Re:Lobbyists (Score:5, Interesting)
This is only one of the numerous examples of how the patent system has impeded innovation and has mostly made a mess of things. Another shining example was the airplane. Most of the basic patents in the US were held by either the Wright Brothers or Glen Curtiss. The Wrights and Curtiss despised one another and engaged in a decade of pointless and expensive legal wrangling. Aircraft makers were unsure what to license from whom and often couldn't negotiate terms. The result was that when World War I came along, the US was far behind Europe in aircraft technology even though the airplane was invented in the US. In order to get the US back into the aircraft business before the huns or turks or whoever started bombing New York, a patent pool was established and litigation was put on hold. Thankfully it was not reinstated after the war.

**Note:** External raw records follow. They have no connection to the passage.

(** C2, as amended. The loop counts, on each axis, the pairs of neighbouring
    samples whose directions are both non-zero and of opposite sign. A sample
    that does not move on an axis is never counted, and it replaces the
    remembered direction with zero: the count of a window around such a
    sample is the count before it plus the count after it. *)
Theorem direction_changes_are_adjacent (h : list Movement) :
  direction_changes (shake_loop h) =
    adjacent_changes (x_dirs h) + adjacent_changes (y_dirs h)
  /\ (forall (pre post : list Movement) (y t : Z),
        adjacent_changes (x_dirs (pre ++ mkMovement 0 y t :: post)) =
        adjacent_changes (x_dirs pre) + adjacent_changes (x_dirs post))
  /\ (forall (pre post : list Movement) (x t : Z),
        adjacent_changes (y_dirs (pre ++ mkMovement x 0 t :: post)) =
        adjacent_changes (y_dirs pre) + adjacent_changes (y_dirs post))
  /\ (forall a b : Z,
        is_change (direction a) (direction b) = true <->
        (0 < a /\ b < 0) \/ (a < 0 /\ 0 < b)).
Proof.
  split; [| split; [| split]].
  - unfold shake_loop. rewrite fold_shake_step_changes.
    cbn [acc_init direction_changes last_x_dir last_y_dir].
    rewrite !adjacent_changes_zero_head. lia.
  - intros pre post y t. unfold x_dirs. rewrite map_app. cbn [map dx].
    change (direction 0) with 0. apply adjacent_changes_split.
  - intros pre post x t. unfold y_dirs. rewrite map_app. cbn [map dy].
    change (direction 0) with 0. apply adjacent_changes_split.
  - apply is_change_direction.
Qed.

(** C2, as stated, fails: in the window [+5, 0, -5] the reversal around the
    pause is not counted by the loop, while the rule of the specification
    counts it. *)
Lemma pause_hides_reversal_counterexample :
  direction_changes (shake_loop window_with_pause) = 0
  /\ spec_direction_changes window_with_pause = 1.
Proof. split; vm_compute; reflexivity. Qed.

(** ** The enlargement state *)

Lemma duration_cast_ms_ms (n : Z) : duration_cast_ms (ms n) = n.
Proof.
  unfold duration_cast_ms, ms, ticks_per_ms. apply Z.quot_mul. lia.
Qed.

Lemma duration_cast_ms_mono (a b : Z) :
  a <= b -> duration_cast_ms a <= duration_cast_ms b.
Proof.
  intros Hab. unfold duration_cast_ms, ticks_per_ms.
  apply Z.quot_le_mono; lia.
Qed.

(** The three ways [RestoreOriginalCursor] ends while enlarged. *)
Lemma RestoreOriginalCursor_accepted (host : Host) (s : CursorState) :
  is_enlarged_ s = true ->
  restore_accepted host s = true ->
  RestoreOriginalCursor host s =
  (mkCursorState (original_cursor_ s) (large_cursor_ s) false
                 (enlarge_start_time_ s),
   [call_CopyCursor (original_cursor_ s);
    call_SetSystemCursor (CopyCursor host (original_cursor_ s)) OCR_NORMAL]).
Proof.
  intros Hen Hok. unfold restore_accepted in Hok.
  apply andb_true_iff in Hok as [Hcopy Hset].
  apply negb_true_iff in Hcopy.
  unfold RestoreOriginalCursor. rewrite Hen. cbv zeta.
  rewrite Hcopy, Hset. reflexivity.
Qed.

Lemma RestoreOriginalCursor_declined (host : Host) (s : CursorState) :
  is_enlarged_ s = true ->
  restore_accepted host s = false ->
  fst (RestoreOriginalCursor host s) = s
  /\ (count_SetSystemCursor (snd (RestoreOriginalCursor host s)) <= 1)%nat
  /\ In (call_CopyCursor (original_cursor_ s))
        (snd (RestoreOriginalCursor host s)).
Proof.
  intros Hen Hno. unfold restore_accepted in Hno.
  unfold RestoreOriginalCursor. rewrite Hen. cbv zeta.
  destruct (is_null (CopyCursor host (original_cursor_ s))).
  - cbn [fst snd]. repeat split;
      [unfold count_SetSystemCursor; simpl; lia | left; reflexivity].
  - simpl in Hno. rewrite Hno. cbn [fst snd].
    repeat split;
      [unfold count_SetSystemCursor; simpl; lia | left; reflexivity].
Qed.

Lemma RestoreIfNeeded_after_dwell (host : Host) (now : time_point)
    (s : CursorState) :
  is_enlarged_ s = true ->
  500 < duration_cast_ms (now - enlarge_start_time_ s) ->
  RestoreIfNeeded host now s = RestoreOriginalCursor host s.
Proof.
  intros Hen Hlate. unfold RestoreIfNeeded. rewrite Hen. cbv zeta.
  unfold CursorConfig.kEnlargeDurationMs.
  destruct (Z.ltb_spec 500 (duration_cast_ms (now - enlarge_start_time_ s)));
    [reflexivity | lia].
Qed.

Lemma RestoreIfNeeded_within_dwell (host : Host) (now : time_point)
    (s : CursorState) :
  duration_cast_ms (now - enlarge_start_time_ s) <= 500 ->
  RestoreIfNeeded host now s = (s, []).
Proof.
  intros Hearly. unfold RestoreIfNeeded. cbv zeta.
  unfold CursorConfig.kEnlargeDurationMs.
  destruct (is_enlarged_ s); [| reflexivity].
  destruct (Z.ltb_spec 500 (duration_cast_ms (now - enlarge_start_time_ s)));
    [lia | reflexivity].
Qed.

(** C3, as amended. For a state enlarged since [T]: a tick whose elapsed
    whole milliseconds are at most 500 (so the tick at [T + 400 ms]) leaves
    the state as it is and makes no call; a tick whose elapsed whole
    milliseconds exceed 500 (so the tick at [T + 600 ms]) returns the state
    to normal with exactly one [SetSystemCursor] when the host hands out the
    copy and accepts it, and otherwise leaves the state enlarged since [T]
    with at most one [SetSystemCursor]. *)
Theorem RestoreIfNeeded_tick
    (host : Host) (now : time_point) (s : CursorState) :
  is_enlarged_ s = true ->
  let elapsed := duration_cast_ms (now - enlarge_start_time_ s) in
  let r := RestoreIfNeeded host now s in
  (elapsed <= 500 -> r = (s, []))
  /\ (500 < elapsed -> restore_accepted host s = true ->
      is_enlarged_ (fst r) = false
      /\ count_SetSystemCursor (snd r) = 1%nat)
  /\ (500 < elapsed -> restore_accepted host s = false ->
      fst r = s /\ (count_SetSystemCursor (snd r) <= 1)%nat)
  /\ (now = enlarge_start_time_ s + ms 400 -> r = (s, []))
  /\ (now = enlarge_start_time_ s + ms 600 ->
      restore_accepted host s = true ->
      is_enlarged_ (fst r) = false
      /\ count_SetSystemCursor (snd r) = 1%nat).
Proof.
  intros Hen elapsed r.
  assert (Hok : 500 < elapsed -> restore_accepted host s = true ->
                is_enlarged_ (fst r) = false
                /\ count_SetSystemCursor (snd r) = 1%nat).
  { intros Hlate Hacc. subst r elapsed.
    rewrite RestoreIfNeeded_after_dwell by assumption.
    rewrite RestoreOriginalCursor_accepted by assumption.
    split; reflexivity. }
  repeat split.
  - intros Hearly. apply RestoreIfNeeded_within_dwell. exact Hearly.
  - apply Hok; assumption.
  - apply Hok; assumption.
  - subst r elapsed. rewrite RestoreIfNeeded_after_dwell by assumption.
    apply RestoreOriginalCursor_declined; assumption.
  - subst r elapsed. rewrite RestoreIfNeeded_after_dwell by assumption.
    apply RestoreOriginalCursor_declined; assumption.
  - intros Hnow. apply RestoreIfNeeded_within_dwell.
    replace (now - enlarge_start_time_ s) with (ms 400) by lia.
    rewrite duration_cast_ms_ms. lia.
  - apply Hok; [| assumption]. subst elapsed.
    replace (now - enlarge_start_time_ s) with (ms 600) by lia.
    rewrite duration_cast_ms_ms. lia.
  - apply Hok; [| assumption]. subst elapsed.
    replace (now - enlarge_start_time_ s) with (ms 600) by lia.
    rewrite duration_cast_ms_ms. lia.
Qed.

Y'know what. We got along just fine without software patents for 20 years. I think we could do so again. I'd go further than that, and (carefully) dismantle the entire damn Patent system. It's pointless, doesn't -- so far as I can see -- encourage innovation, and doesn't even work very well. We've got enough problems with global warming, overpopulation, incompetent and mendacious leaders, corporations run amock, etc, etc, etc. Why go out of our way to create more?
Re:Reform the System (Score:5, Interesting)
Re:Reform the System (Score:5, Interesting)
Reality is that it is business and patent trolls that are fighting against patent reform. Even the USPTO has recognized a problem and been trying to reform some, and even Congress has been doing work towards that too. That's how we got the public peer reviews of patents going. So, yes, it is all about money, but it is more about whose money. Patents make a lot of money for a lot of people, gov't and business included; and until businsses get in line and say we need reform (which is starting to happen), then only have the stakeholders involved are for it, and the other half are against it and pay for the elections of the other half.
Re:Reform the System (Score:2, Interesting)
Re:Mark spoke at our conference last week... (Score:3, Interesting)
Your argument that people invent to secure patents is completely bogus. People invent because it's the only way to create market advantage, and that's the only way to make money. There are a few exceptions, cases where patents have stopped the small inventor from being crushed by big competitors. These exceptions are so rare, and so proportionally unimportant that they are really insufficient to justify the whole patent system.
Promoting disclosure, yes the patent system should in theory do this. Promoting invention, that's complete and utter bollocks.
Agriculture, where no patents have applied, has managed to eliminate famine since the 1950's. Not one single famine due to failure of the agricultural system. (Only due to war, natural disaster, politics.)
Pharmaceutics, heavily protected by patents, has failed to stop mass death and sickness from preventable diseases, has failed to promote invention in the areas where it's most needed - malaria, dengue fever, etc. etc. - and has failed to create a competitive market. It's succeeded in creating cartels and monopolies of the worst kind.